**How to complete this task**: Reproduce the records below exactly, but only between the lines holding "Definition CAP_SYS_ADMIN : N := 21." and "bool_text bpf +:+", inclusive.

---------- Dataset extract ----------

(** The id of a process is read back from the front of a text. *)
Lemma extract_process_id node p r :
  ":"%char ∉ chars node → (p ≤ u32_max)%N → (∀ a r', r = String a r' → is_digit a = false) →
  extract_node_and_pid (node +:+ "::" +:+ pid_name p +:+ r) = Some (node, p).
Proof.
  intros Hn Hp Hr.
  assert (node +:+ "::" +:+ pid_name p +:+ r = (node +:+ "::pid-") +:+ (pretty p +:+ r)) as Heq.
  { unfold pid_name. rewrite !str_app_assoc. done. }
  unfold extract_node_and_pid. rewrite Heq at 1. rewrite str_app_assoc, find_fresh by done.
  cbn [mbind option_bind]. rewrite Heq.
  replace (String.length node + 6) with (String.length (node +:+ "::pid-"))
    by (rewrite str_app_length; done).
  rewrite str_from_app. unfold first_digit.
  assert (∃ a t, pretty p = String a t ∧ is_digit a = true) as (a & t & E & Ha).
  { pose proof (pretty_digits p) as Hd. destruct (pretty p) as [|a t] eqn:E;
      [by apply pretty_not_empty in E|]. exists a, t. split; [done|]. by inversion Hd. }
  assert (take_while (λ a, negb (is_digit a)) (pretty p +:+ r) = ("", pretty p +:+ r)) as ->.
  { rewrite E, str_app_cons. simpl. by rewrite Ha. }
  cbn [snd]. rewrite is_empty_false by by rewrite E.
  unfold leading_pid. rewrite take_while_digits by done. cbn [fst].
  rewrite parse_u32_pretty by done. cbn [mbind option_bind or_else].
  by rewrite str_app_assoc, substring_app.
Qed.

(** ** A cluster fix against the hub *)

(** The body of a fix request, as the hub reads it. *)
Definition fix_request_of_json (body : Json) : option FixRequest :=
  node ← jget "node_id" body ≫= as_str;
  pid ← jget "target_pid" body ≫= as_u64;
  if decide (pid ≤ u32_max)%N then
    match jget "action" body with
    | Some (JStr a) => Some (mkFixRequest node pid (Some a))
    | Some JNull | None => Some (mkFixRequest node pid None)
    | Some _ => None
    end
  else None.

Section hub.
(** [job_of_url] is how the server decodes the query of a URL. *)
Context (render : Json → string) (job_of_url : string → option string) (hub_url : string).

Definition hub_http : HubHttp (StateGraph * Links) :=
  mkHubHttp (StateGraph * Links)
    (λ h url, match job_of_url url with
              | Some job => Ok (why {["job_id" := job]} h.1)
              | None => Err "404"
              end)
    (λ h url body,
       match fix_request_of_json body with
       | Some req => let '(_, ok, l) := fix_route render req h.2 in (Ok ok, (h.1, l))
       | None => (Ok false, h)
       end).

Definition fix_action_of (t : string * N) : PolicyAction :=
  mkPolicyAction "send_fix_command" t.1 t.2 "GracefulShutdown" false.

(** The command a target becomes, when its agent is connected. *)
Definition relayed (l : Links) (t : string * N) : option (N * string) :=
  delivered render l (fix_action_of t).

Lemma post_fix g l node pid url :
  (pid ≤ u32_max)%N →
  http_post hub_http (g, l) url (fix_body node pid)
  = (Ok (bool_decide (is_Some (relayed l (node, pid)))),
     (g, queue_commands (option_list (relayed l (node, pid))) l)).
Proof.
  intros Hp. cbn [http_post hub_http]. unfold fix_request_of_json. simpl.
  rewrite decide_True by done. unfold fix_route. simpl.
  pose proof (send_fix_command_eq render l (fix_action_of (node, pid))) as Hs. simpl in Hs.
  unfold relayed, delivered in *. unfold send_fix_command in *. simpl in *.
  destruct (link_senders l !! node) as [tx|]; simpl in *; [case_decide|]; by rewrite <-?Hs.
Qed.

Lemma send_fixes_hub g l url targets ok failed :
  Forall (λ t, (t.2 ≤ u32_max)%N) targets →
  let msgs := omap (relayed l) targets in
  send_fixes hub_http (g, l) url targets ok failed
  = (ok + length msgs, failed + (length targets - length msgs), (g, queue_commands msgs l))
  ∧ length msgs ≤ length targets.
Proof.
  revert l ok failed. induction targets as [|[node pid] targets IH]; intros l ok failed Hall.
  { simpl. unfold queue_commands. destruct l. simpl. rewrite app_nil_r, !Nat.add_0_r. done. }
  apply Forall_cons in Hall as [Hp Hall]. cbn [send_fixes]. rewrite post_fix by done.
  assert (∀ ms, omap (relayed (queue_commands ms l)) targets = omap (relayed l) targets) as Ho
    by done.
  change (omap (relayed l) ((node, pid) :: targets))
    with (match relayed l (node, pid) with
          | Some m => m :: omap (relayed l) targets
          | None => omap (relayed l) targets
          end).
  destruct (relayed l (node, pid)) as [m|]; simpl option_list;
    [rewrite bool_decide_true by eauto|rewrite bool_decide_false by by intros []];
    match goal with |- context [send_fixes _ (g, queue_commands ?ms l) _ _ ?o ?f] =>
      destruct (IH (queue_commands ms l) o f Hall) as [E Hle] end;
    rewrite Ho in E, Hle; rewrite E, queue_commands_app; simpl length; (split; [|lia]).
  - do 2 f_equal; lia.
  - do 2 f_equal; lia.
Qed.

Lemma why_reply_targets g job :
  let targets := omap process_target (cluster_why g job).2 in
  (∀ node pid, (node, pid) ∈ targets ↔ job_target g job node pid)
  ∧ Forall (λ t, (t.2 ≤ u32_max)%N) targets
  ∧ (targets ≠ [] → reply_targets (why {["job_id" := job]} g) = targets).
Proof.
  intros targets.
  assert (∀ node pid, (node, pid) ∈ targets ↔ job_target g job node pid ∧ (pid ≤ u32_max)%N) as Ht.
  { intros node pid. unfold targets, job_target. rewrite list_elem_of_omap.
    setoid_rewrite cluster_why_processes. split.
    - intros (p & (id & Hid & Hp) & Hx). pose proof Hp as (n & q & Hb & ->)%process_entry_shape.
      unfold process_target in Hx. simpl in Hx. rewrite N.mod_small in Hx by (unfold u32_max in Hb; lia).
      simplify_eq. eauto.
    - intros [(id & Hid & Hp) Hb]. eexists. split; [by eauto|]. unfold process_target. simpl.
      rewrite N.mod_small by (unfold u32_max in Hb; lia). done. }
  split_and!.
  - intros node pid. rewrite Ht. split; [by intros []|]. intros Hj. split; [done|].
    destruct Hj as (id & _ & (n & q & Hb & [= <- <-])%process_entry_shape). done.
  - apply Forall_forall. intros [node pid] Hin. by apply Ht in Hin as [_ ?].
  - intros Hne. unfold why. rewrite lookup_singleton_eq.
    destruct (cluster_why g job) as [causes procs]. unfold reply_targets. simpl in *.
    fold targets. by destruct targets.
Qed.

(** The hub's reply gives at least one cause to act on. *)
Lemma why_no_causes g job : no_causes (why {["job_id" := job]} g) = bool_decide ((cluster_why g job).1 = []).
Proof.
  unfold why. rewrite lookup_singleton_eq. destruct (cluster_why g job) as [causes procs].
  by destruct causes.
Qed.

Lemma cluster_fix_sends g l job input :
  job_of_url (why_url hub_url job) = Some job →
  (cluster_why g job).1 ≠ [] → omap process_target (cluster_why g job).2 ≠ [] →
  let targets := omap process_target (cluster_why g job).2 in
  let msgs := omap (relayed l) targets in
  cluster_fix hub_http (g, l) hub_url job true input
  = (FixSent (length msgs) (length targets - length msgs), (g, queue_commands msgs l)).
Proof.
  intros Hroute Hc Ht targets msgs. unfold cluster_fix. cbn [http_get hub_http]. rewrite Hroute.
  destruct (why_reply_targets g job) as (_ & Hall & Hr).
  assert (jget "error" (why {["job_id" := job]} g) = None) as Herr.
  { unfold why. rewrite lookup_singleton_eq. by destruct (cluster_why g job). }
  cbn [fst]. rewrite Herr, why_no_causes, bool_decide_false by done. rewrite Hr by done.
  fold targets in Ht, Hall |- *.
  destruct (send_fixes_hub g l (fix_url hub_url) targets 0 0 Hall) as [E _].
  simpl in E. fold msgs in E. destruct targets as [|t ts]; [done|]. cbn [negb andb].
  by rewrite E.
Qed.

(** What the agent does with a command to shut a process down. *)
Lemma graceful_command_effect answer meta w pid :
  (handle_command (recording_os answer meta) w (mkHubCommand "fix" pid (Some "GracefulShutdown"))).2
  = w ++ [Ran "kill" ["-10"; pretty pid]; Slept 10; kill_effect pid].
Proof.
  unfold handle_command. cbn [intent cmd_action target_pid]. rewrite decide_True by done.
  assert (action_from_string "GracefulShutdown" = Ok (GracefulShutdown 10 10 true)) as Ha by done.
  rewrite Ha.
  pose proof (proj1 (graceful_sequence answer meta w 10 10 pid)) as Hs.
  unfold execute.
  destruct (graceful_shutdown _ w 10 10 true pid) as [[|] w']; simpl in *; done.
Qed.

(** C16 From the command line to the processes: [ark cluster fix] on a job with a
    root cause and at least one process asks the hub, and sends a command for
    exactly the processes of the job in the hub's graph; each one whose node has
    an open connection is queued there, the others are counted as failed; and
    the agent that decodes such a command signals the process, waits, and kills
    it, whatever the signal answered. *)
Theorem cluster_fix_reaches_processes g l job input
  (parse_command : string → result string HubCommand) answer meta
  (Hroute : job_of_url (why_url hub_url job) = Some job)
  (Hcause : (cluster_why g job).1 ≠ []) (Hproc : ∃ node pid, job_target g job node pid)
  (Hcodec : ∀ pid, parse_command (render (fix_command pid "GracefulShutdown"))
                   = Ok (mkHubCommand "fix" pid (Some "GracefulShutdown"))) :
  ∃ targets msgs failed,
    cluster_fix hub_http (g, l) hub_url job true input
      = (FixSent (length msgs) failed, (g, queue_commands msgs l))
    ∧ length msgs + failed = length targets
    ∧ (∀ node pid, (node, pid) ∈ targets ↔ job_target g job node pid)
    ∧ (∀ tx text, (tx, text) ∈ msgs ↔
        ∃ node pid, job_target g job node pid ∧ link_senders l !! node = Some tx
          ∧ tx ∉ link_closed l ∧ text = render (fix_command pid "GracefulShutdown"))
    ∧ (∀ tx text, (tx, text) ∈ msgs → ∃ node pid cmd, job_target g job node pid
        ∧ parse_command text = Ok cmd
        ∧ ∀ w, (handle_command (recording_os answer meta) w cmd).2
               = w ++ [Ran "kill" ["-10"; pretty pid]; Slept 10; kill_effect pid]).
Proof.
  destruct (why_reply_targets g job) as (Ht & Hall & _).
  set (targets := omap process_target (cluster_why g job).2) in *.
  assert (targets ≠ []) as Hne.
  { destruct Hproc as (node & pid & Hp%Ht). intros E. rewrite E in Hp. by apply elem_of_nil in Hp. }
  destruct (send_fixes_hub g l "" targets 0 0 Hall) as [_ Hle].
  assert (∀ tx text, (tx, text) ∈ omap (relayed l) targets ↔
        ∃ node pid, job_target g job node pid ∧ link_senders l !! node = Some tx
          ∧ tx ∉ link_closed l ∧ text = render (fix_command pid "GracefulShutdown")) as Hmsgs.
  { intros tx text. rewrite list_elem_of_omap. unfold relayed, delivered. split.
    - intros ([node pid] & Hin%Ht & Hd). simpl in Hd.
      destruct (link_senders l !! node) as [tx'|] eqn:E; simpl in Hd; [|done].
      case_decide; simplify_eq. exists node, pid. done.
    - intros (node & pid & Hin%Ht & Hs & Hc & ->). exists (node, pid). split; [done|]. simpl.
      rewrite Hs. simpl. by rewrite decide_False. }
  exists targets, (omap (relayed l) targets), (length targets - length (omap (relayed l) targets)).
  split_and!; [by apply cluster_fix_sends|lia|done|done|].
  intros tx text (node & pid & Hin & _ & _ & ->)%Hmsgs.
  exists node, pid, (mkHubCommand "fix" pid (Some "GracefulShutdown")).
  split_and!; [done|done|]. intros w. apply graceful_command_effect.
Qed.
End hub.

----------
---------- Dataset extract ----------

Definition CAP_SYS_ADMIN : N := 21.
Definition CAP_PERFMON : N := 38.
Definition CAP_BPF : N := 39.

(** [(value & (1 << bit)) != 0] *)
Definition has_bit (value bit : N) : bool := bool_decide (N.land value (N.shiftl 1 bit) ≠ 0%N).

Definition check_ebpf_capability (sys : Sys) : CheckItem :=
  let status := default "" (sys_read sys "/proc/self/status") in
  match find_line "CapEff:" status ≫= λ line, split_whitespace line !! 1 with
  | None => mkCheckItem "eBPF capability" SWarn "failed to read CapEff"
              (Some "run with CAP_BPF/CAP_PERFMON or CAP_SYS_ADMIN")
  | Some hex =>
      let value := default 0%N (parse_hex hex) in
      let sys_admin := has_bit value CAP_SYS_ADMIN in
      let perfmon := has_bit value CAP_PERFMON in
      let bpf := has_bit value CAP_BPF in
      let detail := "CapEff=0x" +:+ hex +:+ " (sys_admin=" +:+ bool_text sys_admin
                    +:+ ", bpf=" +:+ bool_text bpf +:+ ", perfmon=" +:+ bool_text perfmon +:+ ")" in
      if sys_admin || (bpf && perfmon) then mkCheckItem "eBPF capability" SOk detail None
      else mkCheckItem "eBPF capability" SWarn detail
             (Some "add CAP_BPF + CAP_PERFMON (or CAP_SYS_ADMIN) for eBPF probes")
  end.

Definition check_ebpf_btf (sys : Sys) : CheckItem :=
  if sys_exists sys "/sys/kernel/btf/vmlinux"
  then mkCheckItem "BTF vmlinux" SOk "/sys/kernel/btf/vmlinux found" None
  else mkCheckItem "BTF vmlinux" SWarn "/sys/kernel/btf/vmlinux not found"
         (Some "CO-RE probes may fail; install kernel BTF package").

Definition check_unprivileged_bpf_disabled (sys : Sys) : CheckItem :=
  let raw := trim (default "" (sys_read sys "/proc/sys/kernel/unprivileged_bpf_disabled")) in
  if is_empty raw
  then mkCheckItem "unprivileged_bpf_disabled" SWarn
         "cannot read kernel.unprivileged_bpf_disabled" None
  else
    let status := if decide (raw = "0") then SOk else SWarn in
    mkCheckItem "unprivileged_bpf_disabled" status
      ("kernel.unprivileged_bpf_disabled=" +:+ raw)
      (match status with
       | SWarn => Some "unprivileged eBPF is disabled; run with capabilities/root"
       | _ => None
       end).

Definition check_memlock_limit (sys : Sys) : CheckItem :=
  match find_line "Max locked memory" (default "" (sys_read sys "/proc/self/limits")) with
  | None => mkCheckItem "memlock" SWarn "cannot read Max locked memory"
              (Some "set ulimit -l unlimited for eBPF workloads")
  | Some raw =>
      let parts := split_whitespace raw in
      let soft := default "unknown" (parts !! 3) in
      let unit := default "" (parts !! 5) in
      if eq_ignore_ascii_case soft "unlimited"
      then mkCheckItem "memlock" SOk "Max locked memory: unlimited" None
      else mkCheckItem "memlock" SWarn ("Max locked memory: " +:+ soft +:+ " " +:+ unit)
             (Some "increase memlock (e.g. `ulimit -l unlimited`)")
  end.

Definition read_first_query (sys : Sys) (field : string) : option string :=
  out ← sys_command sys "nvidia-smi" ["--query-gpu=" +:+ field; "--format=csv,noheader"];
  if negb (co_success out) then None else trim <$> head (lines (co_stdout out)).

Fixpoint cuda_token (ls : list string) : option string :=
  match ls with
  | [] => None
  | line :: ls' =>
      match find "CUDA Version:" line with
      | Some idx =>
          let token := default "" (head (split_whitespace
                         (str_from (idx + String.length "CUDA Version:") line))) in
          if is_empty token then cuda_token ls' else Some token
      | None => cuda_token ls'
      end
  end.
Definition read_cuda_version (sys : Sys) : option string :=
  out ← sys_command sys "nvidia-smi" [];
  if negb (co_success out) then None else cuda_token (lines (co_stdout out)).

----------

**Expected answer**:
Definition CAP_SYS_ADMIN : N := 21.
Definition CAP_PERFMON : N := 38.
Definition CAP_BPF : N := 39.

(** [(value & (1 << bit)) != 0] *)
Definition has_bit (value bit : N) : bool := bool_decide (N.land value (N.shiftl 1 bit) ≠ 0%N).

Definition check_ebpf_capability (sys : Sys) : CheckItem :=
  let status := default "" (sys_read sys "/proc/self/status") in
  match find_line "CapEff:" status ≫= λ line, split_whitespace line !! 1 with
  | None => mkCheckItem "eBPF capability" SWarn "failed to read CapEff"
              (Some "run with CAP_BPF/CAP_PERFMON or CAP_SYS_ADMIN")
  | Some hex =>
      let value := default 0%N (parse_hex hex) in
      let sys_admin := has_bit value CAP_SYS_ADMIN in
      let perfmon := has_bit value CAP_PERFMON in
      let bpf := has_bit value CAP_BPF in
      let detail := "CapEff=0x" +:+ hex +:+ " (sys_admin=" +:+ bool_text sys_admin
                    +:+ ", bpf=" +:+ bool_text bpf +:+ ", perfmon=" +:+ bool_text perfmon +:+ ")" in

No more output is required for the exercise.